Saved data entries:
====

(** * seller-apis: the reconciliation engine of [seller.py] and [market.py]

    A shallow embedding of the pure core of the two synchronisation
    scripts (quantity and price normalisation, [divide], [create_stocks],
    [create_prices]) and of the upload drivers built on it, with the
    properties stated for them.

    Conventions of the embedding.
    - A Python [str] is a [string] holding its UTF-8 bytes.  Every
      character the code inspects (['.'], the digits, the sign, ['_'],
      ASCII white space) is a single byte below 128 that never occurs
      inside a multi-byte sequence, so byte-wise and character-wise
      processing agree.  Decimal digits and white space outside ASCII,
      which [int()] also accepts, are not modelled: what is stated of
      the failures of [int()] is stated of ASCII text.
    - A raised exception is the [Raise] branch of [result].
    - The list [offer_ids] is a mutable object shared with the caller:
      every function that mutates it returns its final contents next to
      its own result, also when it raises.
    - The HTTP layer is a parameter: the outcome of each request is given
      by an oracle, and the requests issued are recorded in order.
    - A loop that may run for ever ([get_offer_ids]) takes the number of
      requests it may issue and gives [None] when it is still running
      after them. *)

From Stdlib Require Import List String Ascii ZArith Lia Bool Arith Permutation.
From Stdlib Require DecimalString DecimalPos DecimalZ.
Import ListNotations.
Local Open Scope string_scope.
Local Open Scope list_scope.
Local Open Scope Z_scope.

(** ** Exceptions and results *)

Inductive exn : Type :=
| ValueError        (* int() on a bad literal, range() with step 0, list.remove *)
| ReadTimeout       (* requests.exceptions.ReadTimeout *)
| ConnectionError   (* requests.exceptions.ConnectionError *)
| HTTPError.        (* response.raise_for_status() *)

Inductive result (A : Type) : Type :=
| Ok (a : A)
| Raise (e : exn).
Arguments Ok {A} a.
Arguments Raise {A} e.

Definition bind {A B} (r : result A) (k : A -> result B) : result B :=
  match r with
  | Ok a => k a
  | Raise e => Raise e
  end.

Notation "x <- c ;; k" := (bind c (fun x => k))
  (at level 61, c at next level, right associativity).

(** ** Python values found in a feed cell *)

(** [pandas.read_excel(...).to_dict(orient="records")] gives every record
    the same keys; a cell of the columns "Код" and "Количество" is a [str]
    or an [int] (the code passes both through [str()]), a cell of "Цена"
    is a [str] (the annotation of [price_conversion]). *)
Inductive pyval : Type :=
| PyStr (s : string)
| PyInt (z : Z).

(** One record of [watch_remnants]; the fields stand for the keys
    "Код", "Количество" and "Цена". *)
Record watch : Type := Watch {
  Kod : pyval;
  Kolichestvo : pyval;
  Tsena : string
}.

(** [str(v)] *)
Definition str (v : pyval) : string :=
  match v with
  | PyStr s => s
  | PyInt z => DecimalString.NilZero.string_of_int (Z.to_int z)
  end.

(** *** [int(s)] on a string, base 10 *)

Definition is_digit (c : ascii) : bool :=
  let n := nat_of_ascii c in ((48 <=? n) && (n <=? 57))%nat.

Definition digit_value (c : ascii) : Z := Z.of_nat (nat_of_ascii c) - 48.

(** The white space that [int()] skips around a literal: tab, line feed,
    vertical tab, form feed, carriage return and the blank. *)
Definition is_space (c : ascii) : bool :=
  let n := nat_of_ascii c in
  (((9 <=? n) && (n <=? 13)) || (n =? 32))%nat.

Fixpoint lstrip (s : string) : string :=
  match s with
  | String c r => if is_space c then lstrip r else s
  | EmptyString => EmptyString
  end.

Fixpoint rstrip (s : string) : string :=
  match s with
  | String c r =>
      match rstrip r with
      | EmptyString => if is_space c then EmptyString else String c EmptyString
      | r' => String c r'
      end
  | EmptyString => EmptyString
  end.

Definition strip (s : string) : string := rstrip (lstrip s).

(** Digits with single underscores between them; [after_digit] tells
    whether the previous character was a digit. *)
Fixpoint int_digits (acc : Z) (after_digit : bool) (s : string) : option Z :=
  match s with
  | EmptyString => if after_digit then Some acc else None
  | String c r =>
      if Ascii.eqb c "_" then
        if after_digit then int_digits acc false r else None
      else if is_digit c then int_digits (10 * acc + digit_value c) true r
      else None
  end.

(** The default of [sys.get_int_max_str_digits()] (CPython 3.11 and
    later): [int()] refuses a text with more digits than this. *)
Definition int_max_str_digits : nat := 4300%nat.

(** The digits of a text: the sign and the underscores do not count,
    leading zeros do. *)
Fixpoint digit_count (s : string) : nat :=
  match s with
  | EmptyString => 0%nat
  | String c r => if is_digit c then S (digit_count r) else digit_count r
  end.

(** The sign in front of the digits, if any, and what follows it. *)
Definition int_sign (body : string) : bool * string :=
  match body with
  | String c r =>
      if Ascii.eqb c "+" then (false, r)
      else if Ascii.eqb c "-" then (true, r)
      else (false, body)
  | EmptyString => (false, EmptyString)
  end.

Definition int_of_str (s : string) : result Z :=
  let '(negative, digits) := int_sign (strip s) in
  match int_digits 0 false digits with
  | Some z =>
      if (digit_count digits <=? int_max_str_digits)%nat
      then Ok (if negative then - z else z)
      else Raise ValueError
  | None => Raise ValueError
  end.

(** [int(v)] *)
Definition int (v : pyval) : result Z :=
  match v with
  | PyStr s => int_of_str s
  | PyInt z => Ok z
  end.

(** ** [price_conversion] (seller.py) *)

(** [s.split(sep)] for a one-character separator: the pieces between the
    separators, never an empty list. *)
Fixpoint split (sep : ascii) (s : string) : list string :=
  match s with
  | EmptyString => [EmptyString]
  | String c r =>
      if Ascii.eqb c sep then EmptyString :: split sep r
      else match split sep r with
           | piece :: pieces => String c piece :: pieces
           | [] => [String c EmptyString]
           end
  end.

(** [re.sub("[^0-9]", repl, s)]: every character outside the class 0-9 is
    a match and is replaced by [repl]; the others are copied. *)
Fixpoint re_sub_non_digit (repl : string) (s : string) : string :=
  match s with
  | EmptyString => EmptyString
  | String c r =>
      if negb (is_digit c) then String.append repl (re_sub_non_digit repl r)
      else String c (re_sub_non_digit repl r)
  end.

Definition price_conversion (price : string) : string :=
  re_sub_non_digit "" (hd EmptyString (split "." price)).

(** The price normaliser as the specification words it: the text before
    the first ['.'], with every character that is not a digit deleted. *)
Fixpoint before_first_dot (s : string) : string :=
  match s with
  | EmptyString => EmptyString
  | String c r => if Ascii.eqb c "." then EmptyString else String c (before_first_dot r)
  end.

Fixpoint keep_digits (s : string) : string :=
  match s with
  | EmptyString => EmptyString
  | String c r => if is_digit c then String c (keep_digits r) else keep_digits r
  end.

Definition spec_price_normalize (priceText : string) : string :=
  keep_digits (before_first_dot priceText).

(** Strings made of digits only, and the number they write. *)
Fixpoint all_digits (s : string) : bool :=
  match s with
  | EmptyString => true
  | String c r => is_digit c && all_digits r
  end.

Fixpoint decimal_value (acc : Z) (s : string) : Z :=
  match s with
  | EmptyString => acc
  | String c r => decimal_value (10 * acc + digit_value c) r
  end.

(** Characters that can occur in a base-10 integer literal or around it. *)
Definition is_literal_char (c : ascii) : bool :=
  is_digit c || is_space c
  || Ascii.eqb c "+" || Ascii.eqb c "-" || Ascii.eqb c "_".

(** *** Base-10 integer literals, stated apart from [int_of_str] *)

(** Text made of the white space of [int()] only. *)
Fixpoint all_space (s : string) : bool :=
  match s with
  | EmptyString => true
  | String c r => is_space c && all_space r
  end.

====

**Exercise instructions**
Look through the entries and return each line that has the word "body" in it.

**Result of this task**
Definition int_sign (body : string) : bool * string :=
  match body with
      else (false, body)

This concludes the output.